§ **Your instructions**
One number, and no other words, should make up the answer: how many lines of the listing contain the string "None".

....................

Definition gptpclock_tsconv (ts64 clockIndex domainIndex clockIndex1 domainIndex1 : Z) : M (Z * Z) :=
  if (clockIndex =? clockIndex1) && (domainIndex =? domainIndex1) then mret (0, ts64)
  else ENTRY2 ts64 clockIndex1 domainIndex1 (fun p1 =>
    od1 ← od_at p1;
    if (clockIndex =? clockIndex1) && negb (is_mode PTPCLOCK_SLAVE_SUB od1) then mret (0, ts64)
    else ENTRY2 ts64 clockIndex domainIndex (fun p => gptpclock_convert ts64 p p1)).

Definition gptpclock_d0ClockfromRT (clockIndex : Z) : M Z :=
  FN_ENTRY clockIndex 0 (fun p =>
    ts1 ← gptpclock_getts_od (-1) p;
    ts2 ← act ub_rt_gettime64;
    ts3 ← gptpclock_getts_od (-1) p;
    let ts3 := Z.quot (i64 (ts3 - ts1)) 2 in
    mret (i64 (i64 (ts1 - ts2) + ts3))).

Definition gptpclock_clockid (clockIndex domainIndex : Z) : M (option (list Z)) :=
  o ← clockod clockIndex domainIndex;
  match o with None => mret None | Some p => od ← od_at p; mret (Some (Od.clockId od)) end.

(** 0: the two clocks run at the same rate *)
Definition gptpclock_rate_same (clockIndex domainIndex clockIndex1 domainIndex1 : Z) : M Z :=
  o ← clockod clockIndex domainIndex;
  match o with
  | None => mret (-1)
  | Some p =>
      o1 ← clockod clockIndex1 domainIndex1;
      match o1 with
      | None => mret (-1)
      | Some p1 =>
          od ← od_at p; x ← pp_at p; od1 ← od_at p1; x1 ← pp_at p1;
          let sub := is_mode PTPCLOCK_SLAVE_SUB in
          if bool_decide (Pp.ptpdev x = Pp.ptpdev x1) then
            if negb (sub od) && negb (sub od1) then mret 0
            else if negb (nonzero (Od.adjrate od)) && negb (nonzero (Od.adjrate od1)) then mret 0
            else if negb (nonzero (Od.adjrate od)) && negb (sub od1) then mret 0
            else if negb (nonzero (Od.adjrate od1)) && negb (sub od) then mret 0
            else mret 1
          else mret 1
      end
  end.

(** *** Synchronisation status, grandmaster change, active domain *)

Definition switch_active_domain (di : Z) : M Z :=
  g ← get;
  if Shm.active_domain (Gd.shm g) =? di then mret 1
  else _ ← modify (fun g => g <| Gd.shm; Shm.active_domain := di |>); mret 0.

(** for(i=0;i<max_domains;i++) *)
Fixpoint first_stable (n : nat) (i : Z) : M Z :=
  match n with
  | O => mret (-1)
  | S n =>
      FN_ENTRY 0 i (fun p =>
        x ← pp_at p;
        if Pp.gmsync x =? GMSYNC_SYNC_STABLE then switch_active_domain i else first_stable n (i + 1))
  end.

Definition gptpclock_update_active_domain : M Z :=
  g ← get;
  if 0 <=? Gd.active_domain_switch g then switch_active_domain (Gd.active_domain_switch g)
  else if ACTIVE_DOMAIN_AUTO_SWITCH =? 0 then mret 0
  else FN_ENTRY 0 (Shm.active_domain (Gd.shm g)) (fun p =>
    x ← pp_at p;
    if (Pp.gmsync x =? GMSYNC_SYNC_STABLE) && (ACTIVE_DOMAIN_AUTO_SWITCH =? 1) then mret 0
    else first_stable (Z.to_nat (Shm.max_domains (Gd.shm g))) 0).

Definition adjust_GM_btw_domains (domainIndex : Z) : M Z :=
  FN_ENTRY 0 0 (fun p =>
  FN_ENTRY 0 domainIndex (fun p1 =>
    od1 ← od_at p1;
    pd0 ← pdd_at 0;
    pd1 ← pdd_at (Od.domainIndex od1);
    if negb (Pdd.thisClockIndex pd0 =? Pdd.thisClockIndex pd1) then
      ts64 ← gptpclock_getts_od (-1) p;
      _ ← gptpclock_setts_od ts64 p1;
      mret 0
    else
      _ ← set_od p1 (fun od => od <| Od.adjrate := d0 |>);
      _ ← set_od_pp p1 (fun x => x <| Pp.adjrate := d0 |>);
      od ← od_at p;
      _ ← set_od p1 (fun o => o <| Od.offset64 := Od.offset64 od |>);
      x ← pp_at p;
      _ ← set_od_pp p1 (fun y => y <| Pp.offset64 := Pp.offset64 x |>);
      mret 0)).

Definition gptpclock_active_domain_switch (domainIndex : Z) : M Z :=
  _ ← modify (fun g => g <| Gd.active_domain_switch := domainIndex |>);
  g ← get;
  if (domainIndex <? 0) || (Shm.max_domains (Gd.shm g) <=? domainIndex) then mret 0
  else switch_active_domain domainIndex.

Definition gptpclock_active_domain_status : M Z := g ← get; mret (Shm.active_domain (Gd.shm g)).
Definition gptpclock_active_domain : M Z := g ← get; mret (Shm.active_domain (Gd.shm g)).

Definition gptpclock_we_are_gm (domainIndex : Z) : M bool :=
  pd ← pdd_at domainIndex; mret (Pdd.we_are_gm pd).

Definition gptpclock_set_gmchange (domainIndex : Z) (gmIdentity : list Z) (becomeGM : bool) : M Z :=
  FN_ENTRY 0 domainIndex (fun p =>
    od ← od_at p;
    pd ← pdd_at (Od.domainIndex od);
    if bool_decide (Pdd.gmClockId pd = gmIdentity) then mret 0
    else
      _ ← set_od_pp p (fun x => x <| Pp.gmchange_ind ::= fun z => u32 (z + 1) |>);
      _ ← set_pdd (Od.domainIndex od) (fun pd => pd <| Pdd.gmClockId := gmIdentity |>);
      if becomeGM then
        _ ← set_pdd (Od.domainIndex od) (fun pd => pd <| Pdd.we_are_gm := true |>);
        _ ← (if negb (u8 domainIndex =? 0) then _ ← adjust_GM_btw_domains domainIndex; mret tt
             else mret tt);
        _ ← (if negb (RESET_FREQADJ_BECOMEGM =? 0) then
               pd ← pdd_at (Od.domainIndex od);
               _ ← gptpclock_setadj 0 (Pdd.thisClockIndex pd) domainIndex;
               mret tt
             else mret tt);
        mret 0
      else
        _ ← set_pdd (Od.domainIndex od) (fun pd => pd <| Pdd.we_are_gm := false |>);
        mret 0).

(** [od->pp->gmsync] of the master clock, -1 without one *)
Definition get_gmsync (domainIndex : Z) : M Z :=
  FN_ENTRY 0 domainIndex (fun p => x ← pp_at p; mret (Pp.gmsync x)).

Definition gptpclock_get_gmsync (domainIndex : Z) : M Z :=
  status ← get_gmsync domainIndex;
  mret (if status <? 0 then GMSYNC_UNSYNC else status).

(** GPTP_GET_TS64 *)
Definition GPTP_GET_TS64 (domainIndex : Z) : M Z :=
  st ← gptpclock_get_gmsync domainIndex;
  (* the arguments of gptpclock_getts64 are (domainIndex, 0): clock and domain swapped *)
  if negb (st =? 0) then gptpclock_getts64 domainIndex 0 else act ub_mt_gettime64.

Definition gptpclock_set_gmsync (domainIndex gmstate : Z) : M Z :=
  FN_ENTRY 0 domainIndex (fun p =>
    x ← pp_at p;
    if Pp.gmsync x =? gmstate then mret 0
    else
      _ ← set_od_pp p (fun x => x <| Pp.gmsync := u8 gmstate |>);
      _ ← gptpclock_update_active_domain;
      ts64 ← GPTP_GET_TS64 domainIndex;
      _ ← wr_db (DbGmState (u8 domainIndex) ts64 gmstate);
      mret 0).

Definition gptpclock_get_gmchange_ind (domainIndex : Z) : M Z :=
  FN_ENTRY 0 domainIndex (fun p => x ← pp_at p; mret (i32 (Pp.gmchange_ind x))).

Definition gptpclock_get_adjppb (clockIndex domainIndex : Z) : M Z :=
  o ← clockod clockIndex domainIndex;
  match o with
  | None => mret 0
  | Some p =>
      od ← od_at p;
      if clockIndex =? 0 then pd ← pdd_at (Od.domainIndex od); mret (Pdd.thisClock_adjppb pd)
      else mret (Od.adjvppb od)
  end.

(** *** Adding and deleting entities *)

(** ub_esarray_get_newele: the array has its maximal size from the start *)
Definition new_slot : M (option nat) := fun s =>
  let g := gcd s in
  if (length (Gd.slots g) <=? Gd.nums g)%nat then Some (None, s)
  else Some (Some (Gd.nums g), s <| gcd; Gd.nums := S (Gd.nums g) |>).

(** ub_esarray_del_pointer: the later elements move down by one, the last place keeps its bytes *)
Definition del_slot (i : nat) (g : Gd.gptpclock_data) : Gd.gptpclock_data :=
  if (i <? Gd.nums g)%nat then
    g <| Gd.slots ::= fun l => take i l ++ take (Gd.nums g - 1 - i) (drop (S i) l) ++ drop (Gd.nums g - 1) l |>
      <| Gd.nums := (Gd.nums g - 1)%nat |>
  else g.

Definition gptp_get_ptpfd (ptpdev : list Z) : M (ptpclock_state_t * Z) :=
  fd ← act (ptpdev_clock_open ptpdev);
  mret (if PTPFD_VALID fd then PTPCLOCK_RDWR else PTPCLOCK_NOWORK, fd).

Definition gptpclock_del_clock (clockIndex domainIndex : Z) : M Z :=
  o ← clockod clockIndex domainIndex;
  match o with
  | Some p =>
      od ← od_at p;
      _ ← (if PTPFD_VALID (Od.ptpfd od) then act_ (ptpdev_clock_close (Od.ptpfd od)) else mret tt);
      _ ← modify (del_slot p);
      mret 0
  | None => mret (-1)
  end.

(** the loop that looks for an entity with the same indexes (the domain not cut to 8 bits) *)
Definition exists_od (clockIndex domainIndex : Z) : M bool := fun s =>
  o ← find_od (Gd.nums (gcd s)) 0 clockIndex domainIndex (gcd s);
  Some (match o with Some _ => true | None => false end, s).

(** the new element at [p], before its device is opened *)
Definition fresh_od (p : nat) (clockIndex domainIndex : Z) (id : list Z) : M unit :=
  let r := if negb (clockIndex =? 0) then PpEle p else PpShm domainIndex in
  _ ← set_od p (fun _ => Od.zero r);
  _ ← (if negb (clockIndex =? 0) then mret tt
       else set_pp r (fun _ => Pp.zero <| Pp.gmchange_ind := 1 |>));
  _ ← set_od p (fun od => od <| Od.clockIndex := clockIndex |>);
  _ ← set_od_pp p (fun x => x <| Pp.domainIndex := u8 domainIndex |>);
  _ ← set_od p (fun od => od <| Od.domainIndex := domainIndex |>);
  set_od p (fun od => od <| Od.clockId := id |>).

(** the rest of its data *)
Definition name_od (p : nat) (clockIndex : Z) (ptpdev : list Z) (domainIndex : Z) : M Z :=
  _ ← set_od_pp p (fun x => x <| Pp.ptpdev := take (MAX_PTPDEV_NAME - 1) ptpdev |>);
  _ ← set_od p (fun od => od <| Od.ts2diff := avarage_time_setoffset clockIndex domainIndex |>);
  _ ← set_od_pp p (fun x => x <| Pp.offset64 := 0 |>);
  _ ← set_od p (fun od => od <| Od.offset64 := 0 |>);
  mret 0.

(** its device: an entity without one is deleted again *)
Definition open_od (p : nat) (clockIndex : Z) (ptpdev : list Z) (domainIndex : Z) : M Z :=
  q ← gptp_get_ptpfd ptpdev;
  _ ← set_od p (fun od => od <| Od.state := fst q |> <| Od.ptpfd := snd q |>);
  if bool_decide (fst q = PTPCLOCK_RDWR \/ fst q = PTPCLOCK_RDONLY) then
    name_od p clockIndex ptpdev domainIndex
  else
    _ ← set_od p (fun od => od <| Od.ptpfd := PTPFD_INVALID |>);
    _ ← gptpclock_del_clock clockIndex domainIndex;
    mret (-1).

Definition gptpclock_add_clock (clockIndex : Z) (ptpdev : list Z) (domainIndex : Z) (id : list Z) : M Z :=
  b ← exists_od clockIndex domainIndex;
  if (b : bool) then mret (-1)
  else
    ts64 ← GPTP_GET_TS64 domainIndex;
    _ ← wr_db (DbGmState domainIndex ts64 0);
    o ← new_slot;
    match o with
    | None => mret (-1)
    | Some p =>
        _ ← fresh_od p clockIndex domainIndex id;
        open_od p clockIndex ptpdev domainIndex
    end.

....................

§ **Problem solution**
8